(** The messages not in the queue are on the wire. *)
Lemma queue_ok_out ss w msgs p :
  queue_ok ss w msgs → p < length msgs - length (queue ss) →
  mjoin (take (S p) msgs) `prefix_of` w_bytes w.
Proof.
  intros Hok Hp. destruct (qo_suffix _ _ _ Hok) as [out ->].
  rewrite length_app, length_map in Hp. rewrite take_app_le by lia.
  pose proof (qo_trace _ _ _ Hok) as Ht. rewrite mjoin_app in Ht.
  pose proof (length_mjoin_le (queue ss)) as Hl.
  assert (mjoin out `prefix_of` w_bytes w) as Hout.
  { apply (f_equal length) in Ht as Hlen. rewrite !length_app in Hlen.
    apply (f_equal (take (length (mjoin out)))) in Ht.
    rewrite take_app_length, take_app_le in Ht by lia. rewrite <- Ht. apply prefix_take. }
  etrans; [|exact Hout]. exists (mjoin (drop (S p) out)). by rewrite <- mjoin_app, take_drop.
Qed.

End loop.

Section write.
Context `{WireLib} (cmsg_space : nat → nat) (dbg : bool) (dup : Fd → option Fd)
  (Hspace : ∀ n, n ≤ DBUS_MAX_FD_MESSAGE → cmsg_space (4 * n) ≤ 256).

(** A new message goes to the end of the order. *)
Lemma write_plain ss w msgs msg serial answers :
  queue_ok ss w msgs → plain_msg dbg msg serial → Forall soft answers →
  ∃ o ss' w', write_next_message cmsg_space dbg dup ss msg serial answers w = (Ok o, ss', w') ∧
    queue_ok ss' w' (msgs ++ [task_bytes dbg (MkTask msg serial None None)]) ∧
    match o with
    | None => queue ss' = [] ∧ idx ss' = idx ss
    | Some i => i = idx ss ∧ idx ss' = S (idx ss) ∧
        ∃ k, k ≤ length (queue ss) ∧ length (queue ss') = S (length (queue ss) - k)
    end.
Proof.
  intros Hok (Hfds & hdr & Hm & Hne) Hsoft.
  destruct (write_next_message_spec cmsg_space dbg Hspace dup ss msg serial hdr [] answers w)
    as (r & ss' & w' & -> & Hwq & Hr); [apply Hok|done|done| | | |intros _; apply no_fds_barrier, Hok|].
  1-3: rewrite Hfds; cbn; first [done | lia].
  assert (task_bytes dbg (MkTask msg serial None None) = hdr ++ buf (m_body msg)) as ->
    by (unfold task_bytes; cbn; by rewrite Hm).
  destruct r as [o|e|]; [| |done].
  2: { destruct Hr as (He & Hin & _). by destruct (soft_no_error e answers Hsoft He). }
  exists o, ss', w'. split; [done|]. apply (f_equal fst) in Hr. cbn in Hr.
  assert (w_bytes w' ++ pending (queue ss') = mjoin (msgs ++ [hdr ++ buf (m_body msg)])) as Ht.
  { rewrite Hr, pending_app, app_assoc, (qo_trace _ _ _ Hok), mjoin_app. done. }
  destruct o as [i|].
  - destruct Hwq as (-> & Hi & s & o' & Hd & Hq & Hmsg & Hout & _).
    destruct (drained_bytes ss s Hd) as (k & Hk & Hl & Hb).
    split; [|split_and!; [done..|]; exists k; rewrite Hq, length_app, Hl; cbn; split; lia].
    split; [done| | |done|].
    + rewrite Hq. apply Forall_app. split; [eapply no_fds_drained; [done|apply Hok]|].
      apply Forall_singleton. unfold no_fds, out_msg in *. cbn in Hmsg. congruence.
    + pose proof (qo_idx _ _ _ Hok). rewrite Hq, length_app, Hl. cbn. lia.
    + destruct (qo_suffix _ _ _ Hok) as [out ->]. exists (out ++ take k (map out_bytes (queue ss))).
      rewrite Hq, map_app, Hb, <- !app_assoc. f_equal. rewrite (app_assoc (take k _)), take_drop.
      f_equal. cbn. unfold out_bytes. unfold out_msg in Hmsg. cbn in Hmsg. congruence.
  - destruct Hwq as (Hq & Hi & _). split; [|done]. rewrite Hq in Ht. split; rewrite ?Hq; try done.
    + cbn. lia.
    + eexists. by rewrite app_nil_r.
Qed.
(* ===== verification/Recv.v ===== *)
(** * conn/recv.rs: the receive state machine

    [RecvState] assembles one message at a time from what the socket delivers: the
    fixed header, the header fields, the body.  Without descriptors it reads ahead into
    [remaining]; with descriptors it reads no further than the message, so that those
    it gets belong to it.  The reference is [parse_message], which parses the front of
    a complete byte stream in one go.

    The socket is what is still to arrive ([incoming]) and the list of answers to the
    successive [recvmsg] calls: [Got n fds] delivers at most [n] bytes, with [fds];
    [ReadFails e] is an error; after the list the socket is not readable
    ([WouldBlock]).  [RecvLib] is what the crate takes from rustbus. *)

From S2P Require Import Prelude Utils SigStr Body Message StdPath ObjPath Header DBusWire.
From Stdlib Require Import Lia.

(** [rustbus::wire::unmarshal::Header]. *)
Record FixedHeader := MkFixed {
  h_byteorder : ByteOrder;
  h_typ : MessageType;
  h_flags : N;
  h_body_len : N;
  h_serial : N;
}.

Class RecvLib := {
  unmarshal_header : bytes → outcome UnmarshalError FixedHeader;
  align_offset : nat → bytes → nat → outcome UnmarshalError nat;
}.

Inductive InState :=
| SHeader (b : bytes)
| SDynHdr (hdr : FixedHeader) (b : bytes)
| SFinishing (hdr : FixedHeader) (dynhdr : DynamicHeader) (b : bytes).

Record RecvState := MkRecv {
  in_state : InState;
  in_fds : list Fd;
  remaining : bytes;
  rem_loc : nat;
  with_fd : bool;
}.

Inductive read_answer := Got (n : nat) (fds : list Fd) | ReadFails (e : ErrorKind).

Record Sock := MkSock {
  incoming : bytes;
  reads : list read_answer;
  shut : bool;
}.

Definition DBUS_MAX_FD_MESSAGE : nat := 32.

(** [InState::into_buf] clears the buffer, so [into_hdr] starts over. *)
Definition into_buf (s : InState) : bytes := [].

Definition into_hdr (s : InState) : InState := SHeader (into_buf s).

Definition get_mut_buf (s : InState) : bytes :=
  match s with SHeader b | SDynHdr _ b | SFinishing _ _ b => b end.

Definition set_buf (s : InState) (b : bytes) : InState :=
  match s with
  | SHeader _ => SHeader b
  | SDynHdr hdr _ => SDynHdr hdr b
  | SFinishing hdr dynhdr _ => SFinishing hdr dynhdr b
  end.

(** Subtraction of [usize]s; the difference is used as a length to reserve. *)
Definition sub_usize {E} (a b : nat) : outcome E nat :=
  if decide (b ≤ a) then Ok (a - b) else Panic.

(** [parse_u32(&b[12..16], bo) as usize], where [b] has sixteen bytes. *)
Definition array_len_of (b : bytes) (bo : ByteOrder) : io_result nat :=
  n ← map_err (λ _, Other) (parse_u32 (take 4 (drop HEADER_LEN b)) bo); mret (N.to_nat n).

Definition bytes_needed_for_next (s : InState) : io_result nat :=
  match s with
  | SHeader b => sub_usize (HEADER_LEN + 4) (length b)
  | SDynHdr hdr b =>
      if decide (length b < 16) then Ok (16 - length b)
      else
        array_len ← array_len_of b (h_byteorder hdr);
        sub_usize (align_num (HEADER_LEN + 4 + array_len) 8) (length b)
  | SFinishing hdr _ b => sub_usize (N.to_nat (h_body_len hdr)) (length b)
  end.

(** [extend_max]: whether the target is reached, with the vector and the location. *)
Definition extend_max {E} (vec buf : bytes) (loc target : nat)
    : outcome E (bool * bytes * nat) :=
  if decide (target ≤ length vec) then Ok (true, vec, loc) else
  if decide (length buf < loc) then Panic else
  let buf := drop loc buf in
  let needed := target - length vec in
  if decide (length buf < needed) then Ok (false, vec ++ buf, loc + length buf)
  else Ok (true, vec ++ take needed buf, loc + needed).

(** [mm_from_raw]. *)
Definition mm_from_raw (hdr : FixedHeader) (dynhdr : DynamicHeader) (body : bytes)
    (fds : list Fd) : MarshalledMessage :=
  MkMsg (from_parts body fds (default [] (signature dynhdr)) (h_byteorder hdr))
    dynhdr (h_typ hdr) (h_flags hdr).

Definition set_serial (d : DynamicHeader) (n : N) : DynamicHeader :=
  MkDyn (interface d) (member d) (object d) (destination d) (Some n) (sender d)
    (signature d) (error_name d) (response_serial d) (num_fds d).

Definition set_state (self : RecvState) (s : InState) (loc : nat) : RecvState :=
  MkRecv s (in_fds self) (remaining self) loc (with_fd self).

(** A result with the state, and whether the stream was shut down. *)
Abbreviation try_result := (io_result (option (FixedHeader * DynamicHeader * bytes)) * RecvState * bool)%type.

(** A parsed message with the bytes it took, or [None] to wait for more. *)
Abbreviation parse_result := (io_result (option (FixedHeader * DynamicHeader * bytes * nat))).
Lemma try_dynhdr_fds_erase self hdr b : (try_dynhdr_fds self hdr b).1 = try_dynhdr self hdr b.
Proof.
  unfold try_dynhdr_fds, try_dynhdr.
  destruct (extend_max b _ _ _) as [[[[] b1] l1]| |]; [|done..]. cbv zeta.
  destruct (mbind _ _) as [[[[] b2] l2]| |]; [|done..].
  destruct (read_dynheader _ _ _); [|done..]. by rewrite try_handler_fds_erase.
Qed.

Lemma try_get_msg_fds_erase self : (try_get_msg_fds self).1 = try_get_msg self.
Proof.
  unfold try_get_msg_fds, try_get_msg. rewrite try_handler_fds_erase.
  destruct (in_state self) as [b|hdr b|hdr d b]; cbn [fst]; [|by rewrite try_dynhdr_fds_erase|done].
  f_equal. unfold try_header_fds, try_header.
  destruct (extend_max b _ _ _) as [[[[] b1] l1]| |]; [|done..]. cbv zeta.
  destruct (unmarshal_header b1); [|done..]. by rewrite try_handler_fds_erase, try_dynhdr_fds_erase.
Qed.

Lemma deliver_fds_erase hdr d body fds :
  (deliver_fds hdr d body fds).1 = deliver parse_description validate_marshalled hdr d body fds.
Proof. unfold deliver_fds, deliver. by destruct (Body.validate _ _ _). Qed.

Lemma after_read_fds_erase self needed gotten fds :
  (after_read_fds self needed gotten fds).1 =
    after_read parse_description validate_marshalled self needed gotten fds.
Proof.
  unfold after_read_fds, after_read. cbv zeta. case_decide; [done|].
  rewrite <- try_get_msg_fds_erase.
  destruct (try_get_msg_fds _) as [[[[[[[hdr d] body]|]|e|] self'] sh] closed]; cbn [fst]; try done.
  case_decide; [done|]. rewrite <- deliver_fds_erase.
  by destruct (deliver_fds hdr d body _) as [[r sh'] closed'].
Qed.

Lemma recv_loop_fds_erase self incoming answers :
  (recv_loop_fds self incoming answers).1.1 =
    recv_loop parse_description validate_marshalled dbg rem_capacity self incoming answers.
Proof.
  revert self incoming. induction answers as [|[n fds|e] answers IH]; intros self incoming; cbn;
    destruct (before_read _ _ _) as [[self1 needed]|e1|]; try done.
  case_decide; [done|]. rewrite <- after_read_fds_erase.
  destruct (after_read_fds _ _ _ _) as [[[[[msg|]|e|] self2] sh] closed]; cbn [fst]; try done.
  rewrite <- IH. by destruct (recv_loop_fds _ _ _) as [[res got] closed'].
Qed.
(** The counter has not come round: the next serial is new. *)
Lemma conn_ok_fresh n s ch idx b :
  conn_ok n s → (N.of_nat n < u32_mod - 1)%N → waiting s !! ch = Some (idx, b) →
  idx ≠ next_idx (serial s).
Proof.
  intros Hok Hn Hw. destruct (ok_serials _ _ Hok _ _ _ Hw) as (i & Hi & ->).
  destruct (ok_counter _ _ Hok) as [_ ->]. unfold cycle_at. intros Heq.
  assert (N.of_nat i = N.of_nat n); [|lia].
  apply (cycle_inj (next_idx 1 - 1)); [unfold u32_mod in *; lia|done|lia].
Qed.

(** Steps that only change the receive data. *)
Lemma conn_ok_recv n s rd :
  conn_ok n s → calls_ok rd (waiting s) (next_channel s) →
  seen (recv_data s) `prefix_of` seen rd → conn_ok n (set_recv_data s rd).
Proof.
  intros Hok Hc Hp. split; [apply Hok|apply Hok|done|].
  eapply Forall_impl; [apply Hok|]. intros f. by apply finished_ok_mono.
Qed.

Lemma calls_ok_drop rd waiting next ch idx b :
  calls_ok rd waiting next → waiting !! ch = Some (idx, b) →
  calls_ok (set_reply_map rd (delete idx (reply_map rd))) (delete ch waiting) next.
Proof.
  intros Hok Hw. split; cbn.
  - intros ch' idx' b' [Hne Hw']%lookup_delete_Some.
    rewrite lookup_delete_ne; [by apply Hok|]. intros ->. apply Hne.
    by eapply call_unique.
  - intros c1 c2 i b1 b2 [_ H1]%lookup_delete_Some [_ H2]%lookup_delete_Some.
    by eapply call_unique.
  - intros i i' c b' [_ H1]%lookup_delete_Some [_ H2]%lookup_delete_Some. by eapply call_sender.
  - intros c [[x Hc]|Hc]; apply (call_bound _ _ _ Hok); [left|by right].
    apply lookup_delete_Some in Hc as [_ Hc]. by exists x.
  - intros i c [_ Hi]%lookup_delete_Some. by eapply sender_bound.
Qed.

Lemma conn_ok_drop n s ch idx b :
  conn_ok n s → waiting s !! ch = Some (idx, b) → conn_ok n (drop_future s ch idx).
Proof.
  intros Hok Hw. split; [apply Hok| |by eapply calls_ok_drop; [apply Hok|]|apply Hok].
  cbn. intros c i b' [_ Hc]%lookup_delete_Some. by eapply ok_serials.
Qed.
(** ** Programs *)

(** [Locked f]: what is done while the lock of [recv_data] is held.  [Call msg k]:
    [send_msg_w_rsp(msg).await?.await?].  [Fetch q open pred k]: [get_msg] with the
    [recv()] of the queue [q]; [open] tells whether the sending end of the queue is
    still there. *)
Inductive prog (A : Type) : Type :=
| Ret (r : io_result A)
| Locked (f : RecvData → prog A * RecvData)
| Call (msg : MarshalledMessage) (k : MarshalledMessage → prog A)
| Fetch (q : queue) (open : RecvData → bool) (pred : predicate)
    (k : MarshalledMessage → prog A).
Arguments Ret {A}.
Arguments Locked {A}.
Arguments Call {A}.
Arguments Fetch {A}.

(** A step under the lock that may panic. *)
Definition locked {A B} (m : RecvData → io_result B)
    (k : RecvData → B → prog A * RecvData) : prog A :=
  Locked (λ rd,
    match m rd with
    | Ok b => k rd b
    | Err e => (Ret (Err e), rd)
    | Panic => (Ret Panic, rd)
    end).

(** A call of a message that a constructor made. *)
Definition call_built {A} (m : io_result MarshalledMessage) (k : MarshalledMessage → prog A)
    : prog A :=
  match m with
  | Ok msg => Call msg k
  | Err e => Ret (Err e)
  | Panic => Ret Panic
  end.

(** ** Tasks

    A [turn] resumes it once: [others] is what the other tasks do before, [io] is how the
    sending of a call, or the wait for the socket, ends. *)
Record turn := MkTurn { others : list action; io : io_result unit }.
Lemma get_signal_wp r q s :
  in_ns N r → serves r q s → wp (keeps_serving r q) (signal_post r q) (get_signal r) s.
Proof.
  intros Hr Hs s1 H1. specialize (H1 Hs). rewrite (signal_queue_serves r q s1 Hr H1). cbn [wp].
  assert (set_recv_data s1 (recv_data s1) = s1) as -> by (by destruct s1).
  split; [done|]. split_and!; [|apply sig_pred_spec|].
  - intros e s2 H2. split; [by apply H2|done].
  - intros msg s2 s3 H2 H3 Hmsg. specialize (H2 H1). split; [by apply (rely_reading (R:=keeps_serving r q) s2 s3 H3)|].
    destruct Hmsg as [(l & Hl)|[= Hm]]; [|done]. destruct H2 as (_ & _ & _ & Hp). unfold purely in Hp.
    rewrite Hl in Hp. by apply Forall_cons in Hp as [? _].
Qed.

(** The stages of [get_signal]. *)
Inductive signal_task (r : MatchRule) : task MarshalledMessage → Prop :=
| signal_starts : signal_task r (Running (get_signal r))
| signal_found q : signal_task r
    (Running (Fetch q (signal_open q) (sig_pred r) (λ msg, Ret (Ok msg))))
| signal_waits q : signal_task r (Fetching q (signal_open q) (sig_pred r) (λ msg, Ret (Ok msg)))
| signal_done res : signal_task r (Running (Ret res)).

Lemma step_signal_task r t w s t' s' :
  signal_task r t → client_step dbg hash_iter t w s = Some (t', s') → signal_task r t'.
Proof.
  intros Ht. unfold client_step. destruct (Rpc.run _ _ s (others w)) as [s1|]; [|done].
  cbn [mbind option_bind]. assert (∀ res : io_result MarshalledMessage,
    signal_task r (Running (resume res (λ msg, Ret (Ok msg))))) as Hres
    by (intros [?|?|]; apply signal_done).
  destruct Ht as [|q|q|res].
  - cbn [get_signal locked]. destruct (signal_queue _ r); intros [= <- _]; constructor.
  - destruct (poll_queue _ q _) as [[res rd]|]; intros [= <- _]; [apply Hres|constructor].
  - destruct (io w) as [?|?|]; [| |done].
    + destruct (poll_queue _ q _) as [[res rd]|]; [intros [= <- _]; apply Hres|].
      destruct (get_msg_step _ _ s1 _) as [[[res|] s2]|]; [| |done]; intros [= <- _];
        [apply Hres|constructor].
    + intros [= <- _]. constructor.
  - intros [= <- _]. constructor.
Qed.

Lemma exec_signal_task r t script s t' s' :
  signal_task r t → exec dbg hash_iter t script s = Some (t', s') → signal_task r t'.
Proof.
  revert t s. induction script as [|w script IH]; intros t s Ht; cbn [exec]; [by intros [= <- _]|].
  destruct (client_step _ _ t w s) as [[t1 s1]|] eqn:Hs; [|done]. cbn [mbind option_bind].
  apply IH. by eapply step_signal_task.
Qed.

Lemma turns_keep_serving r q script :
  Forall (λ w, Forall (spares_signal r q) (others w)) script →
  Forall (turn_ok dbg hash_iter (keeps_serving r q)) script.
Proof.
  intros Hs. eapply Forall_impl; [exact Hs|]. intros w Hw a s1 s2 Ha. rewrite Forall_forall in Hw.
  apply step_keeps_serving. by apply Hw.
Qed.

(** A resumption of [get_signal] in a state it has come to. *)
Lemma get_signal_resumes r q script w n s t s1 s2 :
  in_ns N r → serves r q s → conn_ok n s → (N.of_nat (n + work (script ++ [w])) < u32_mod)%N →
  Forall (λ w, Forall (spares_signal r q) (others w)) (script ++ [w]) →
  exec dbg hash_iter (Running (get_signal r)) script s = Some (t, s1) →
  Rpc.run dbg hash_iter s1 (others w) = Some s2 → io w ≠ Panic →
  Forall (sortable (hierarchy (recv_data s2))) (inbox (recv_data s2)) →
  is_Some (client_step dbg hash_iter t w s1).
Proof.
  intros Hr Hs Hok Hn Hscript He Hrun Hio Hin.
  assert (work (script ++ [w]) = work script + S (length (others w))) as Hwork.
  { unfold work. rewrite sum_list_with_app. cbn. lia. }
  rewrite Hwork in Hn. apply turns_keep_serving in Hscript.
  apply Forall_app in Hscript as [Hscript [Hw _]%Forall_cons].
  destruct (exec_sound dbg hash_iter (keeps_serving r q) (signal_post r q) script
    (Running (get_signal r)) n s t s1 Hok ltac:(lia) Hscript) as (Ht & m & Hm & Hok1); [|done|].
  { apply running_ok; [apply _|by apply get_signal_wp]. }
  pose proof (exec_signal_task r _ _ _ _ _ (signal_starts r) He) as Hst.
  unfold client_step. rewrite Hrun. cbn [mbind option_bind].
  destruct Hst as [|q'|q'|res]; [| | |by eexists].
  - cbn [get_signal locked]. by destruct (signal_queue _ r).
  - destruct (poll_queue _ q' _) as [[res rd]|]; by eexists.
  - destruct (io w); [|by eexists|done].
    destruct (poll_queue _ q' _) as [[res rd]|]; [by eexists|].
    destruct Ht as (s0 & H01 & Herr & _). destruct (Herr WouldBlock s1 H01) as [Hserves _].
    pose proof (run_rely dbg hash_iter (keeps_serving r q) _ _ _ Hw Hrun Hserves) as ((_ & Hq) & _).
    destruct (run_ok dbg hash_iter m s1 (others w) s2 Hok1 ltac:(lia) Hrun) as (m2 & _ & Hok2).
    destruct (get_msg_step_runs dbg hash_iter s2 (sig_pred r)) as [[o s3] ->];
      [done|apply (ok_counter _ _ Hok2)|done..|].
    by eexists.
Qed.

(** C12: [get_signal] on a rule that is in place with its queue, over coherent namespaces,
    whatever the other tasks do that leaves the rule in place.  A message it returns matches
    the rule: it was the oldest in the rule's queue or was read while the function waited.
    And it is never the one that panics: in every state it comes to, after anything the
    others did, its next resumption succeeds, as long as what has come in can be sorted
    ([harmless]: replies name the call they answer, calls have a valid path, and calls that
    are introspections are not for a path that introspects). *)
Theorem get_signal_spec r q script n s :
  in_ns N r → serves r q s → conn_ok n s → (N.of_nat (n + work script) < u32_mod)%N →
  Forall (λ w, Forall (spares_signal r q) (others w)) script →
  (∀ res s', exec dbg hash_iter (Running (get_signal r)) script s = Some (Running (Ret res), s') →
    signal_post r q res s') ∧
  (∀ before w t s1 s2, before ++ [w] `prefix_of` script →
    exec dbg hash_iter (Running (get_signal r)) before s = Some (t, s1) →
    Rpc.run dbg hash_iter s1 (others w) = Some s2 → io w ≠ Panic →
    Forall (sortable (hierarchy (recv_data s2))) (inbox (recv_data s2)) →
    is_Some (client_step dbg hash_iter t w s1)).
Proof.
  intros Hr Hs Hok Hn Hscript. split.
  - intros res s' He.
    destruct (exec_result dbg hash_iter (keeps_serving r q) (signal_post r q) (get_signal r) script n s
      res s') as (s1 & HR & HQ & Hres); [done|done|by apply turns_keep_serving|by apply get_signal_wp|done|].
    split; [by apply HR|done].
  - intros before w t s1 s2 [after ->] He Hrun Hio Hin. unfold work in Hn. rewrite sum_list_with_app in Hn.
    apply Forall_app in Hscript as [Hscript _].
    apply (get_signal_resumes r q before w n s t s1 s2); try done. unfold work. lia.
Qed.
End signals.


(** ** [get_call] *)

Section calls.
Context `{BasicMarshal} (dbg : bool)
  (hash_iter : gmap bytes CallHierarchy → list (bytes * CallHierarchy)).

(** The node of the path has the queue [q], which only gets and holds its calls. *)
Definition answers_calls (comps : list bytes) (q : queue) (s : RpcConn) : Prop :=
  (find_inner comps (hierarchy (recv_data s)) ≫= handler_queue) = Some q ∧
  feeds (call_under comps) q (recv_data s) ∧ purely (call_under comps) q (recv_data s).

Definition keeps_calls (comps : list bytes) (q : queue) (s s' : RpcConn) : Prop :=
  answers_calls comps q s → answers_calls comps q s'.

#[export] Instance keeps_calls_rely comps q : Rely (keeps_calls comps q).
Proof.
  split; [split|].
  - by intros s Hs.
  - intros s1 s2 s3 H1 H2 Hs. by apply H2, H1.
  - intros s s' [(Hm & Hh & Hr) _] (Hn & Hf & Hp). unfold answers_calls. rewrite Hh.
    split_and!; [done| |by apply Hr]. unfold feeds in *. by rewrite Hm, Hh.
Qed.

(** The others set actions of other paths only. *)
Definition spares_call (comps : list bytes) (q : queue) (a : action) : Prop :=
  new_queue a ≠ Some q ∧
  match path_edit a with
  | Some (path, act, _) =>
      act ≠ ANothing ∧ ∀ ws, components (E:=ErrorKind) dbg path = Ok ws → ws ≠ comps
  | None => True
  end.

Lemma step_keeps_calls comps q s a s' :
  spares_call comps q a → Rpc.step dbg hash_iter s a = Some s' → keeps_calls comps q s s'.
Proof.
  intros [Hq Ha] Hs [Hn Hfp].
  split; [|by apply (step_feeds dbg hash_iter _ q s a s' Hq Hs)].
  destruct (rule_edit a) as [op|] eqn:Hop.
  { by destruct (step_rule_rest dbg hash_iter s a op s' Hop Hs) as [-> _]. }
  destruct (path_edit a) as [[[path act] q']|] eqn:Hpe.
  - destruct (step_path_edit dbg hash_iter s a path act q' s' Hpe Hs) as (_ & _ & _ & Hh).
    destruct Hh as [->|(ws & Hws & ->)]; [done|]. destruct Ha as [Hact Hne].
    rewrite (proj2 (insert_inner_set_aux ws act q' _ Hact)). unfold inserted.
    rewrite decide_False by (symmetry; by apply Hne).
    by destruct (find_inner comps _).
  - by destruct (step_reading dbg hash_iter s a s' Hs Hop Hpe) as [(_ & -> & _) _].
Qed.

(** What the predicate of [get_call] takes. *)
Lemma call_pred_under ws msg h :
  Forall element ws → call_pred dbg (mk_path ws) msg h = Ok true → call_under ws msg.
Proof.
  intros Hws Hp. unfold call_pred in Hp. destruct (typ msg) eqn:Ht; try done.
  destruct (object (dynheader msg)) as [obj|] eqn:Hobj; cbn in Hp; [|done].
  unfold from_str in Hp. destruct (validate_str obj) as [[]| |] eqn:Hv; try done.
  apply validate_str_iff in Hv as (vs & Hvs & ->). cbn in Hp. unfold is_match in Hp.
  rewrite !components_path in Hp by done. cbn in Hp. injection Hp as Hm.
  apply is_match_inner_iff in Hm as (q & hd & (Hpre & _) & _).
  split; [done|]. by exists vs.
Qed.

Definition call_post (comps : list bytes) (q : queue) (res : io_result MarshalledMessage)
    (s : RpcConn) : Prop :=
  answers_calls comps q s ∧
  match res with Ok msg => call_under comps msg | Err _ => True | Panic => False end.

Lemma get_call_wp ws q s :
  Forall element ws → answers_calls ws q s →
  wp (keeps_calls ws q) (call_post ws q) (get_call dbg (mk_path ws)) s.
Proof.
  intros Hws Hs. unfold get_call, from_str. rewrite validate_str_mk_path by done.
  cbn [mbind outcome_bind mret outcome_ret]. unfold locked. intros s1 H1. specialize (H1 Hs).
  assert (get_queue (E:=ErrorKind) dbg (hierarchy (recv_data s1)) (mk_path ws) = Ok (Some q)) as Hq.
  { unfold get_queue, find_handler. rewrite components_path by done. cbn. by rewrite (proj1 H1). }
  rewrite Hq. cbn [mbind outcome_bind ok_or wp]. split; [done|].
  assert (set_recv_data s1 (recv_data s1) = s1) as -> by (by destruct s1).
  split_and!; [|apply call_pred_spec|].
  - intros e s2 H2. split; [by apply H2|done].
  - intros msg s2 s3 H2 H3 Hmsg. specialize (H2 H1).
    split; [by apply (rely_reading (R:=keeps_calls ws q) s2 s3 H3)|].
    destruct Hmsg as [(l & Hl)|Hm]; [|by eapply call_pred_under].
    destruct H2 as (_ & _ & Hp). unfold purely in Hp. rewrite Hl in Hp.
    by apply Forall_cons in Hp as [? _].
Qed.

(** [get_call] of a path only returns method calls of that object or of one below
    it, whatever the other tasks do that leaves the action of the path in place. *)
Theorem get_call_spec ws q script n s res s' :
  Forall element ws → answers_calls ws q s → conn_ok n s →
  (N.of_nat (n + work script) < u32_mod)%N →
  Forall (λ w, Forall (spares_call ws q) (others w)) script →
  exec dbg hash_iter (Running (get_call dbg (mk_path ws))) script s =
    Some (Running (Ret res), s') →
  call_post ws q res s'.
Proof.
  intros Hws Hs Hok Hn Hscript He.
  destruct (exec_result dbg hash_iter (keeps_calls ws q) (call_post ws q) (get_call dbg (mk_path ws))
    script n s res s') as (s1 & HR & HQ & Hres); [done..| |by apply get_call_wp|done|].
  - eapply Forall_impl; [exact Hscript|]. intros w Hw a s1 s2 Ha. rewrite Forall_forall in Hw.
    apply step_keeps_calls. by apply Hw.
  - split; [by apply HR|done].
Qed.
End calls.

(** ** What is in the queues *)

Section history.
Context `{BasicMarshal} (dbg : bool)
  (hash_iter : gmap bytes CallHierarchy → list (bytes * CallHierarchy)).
━━━━━━
# TASK BRIEF
In the entries above, the lines from the one bearing "- intros i c" up to and including the one bearing "(pred : predicate)" should be transcribed exactly; no other line is wanted.

# OUTPUT
  - intros i c [_ Hi]%lookup_delete_Some. by eapply sender_bound.
Qed.

Lemma conn_ok_drop n s ch idx b :
  conn_ok n s → waiting s !! ch = Some (idx, b) → conn_ok n (drop_future s ch idx).
Proof.
  intros Hok Hw. split; [apply Hok| |by eapply calls_ok_drop; [apply Hok|]|apply Hok].
  cbn. intros c i b' [_ Hc]%lookup_delete_Some. by eapply ok_serials.
Qed.
(** ** Programs *)

(** [Locked f]: what is done while the lock of [recv_data] is held.  [Call msg k]:
    [send_msg_w_rsp(msg).await?.await?].  [Fetch q open pred k]: [get_msg] with the
    [recv()] of the queue [q]; [open] tells whether the sending end of the queue is
    still there. *)
Inductive prog (A : Type) : Type :=
| Ret (r : io_result A)
| Locked (f : RecvData → prog A * RecvData)
| Call (msg : MarshalledMessage) (k : MarshalledMessage → prog A)
| Fetch (q : queue) (open : RecvData → bool) (pred : predicate)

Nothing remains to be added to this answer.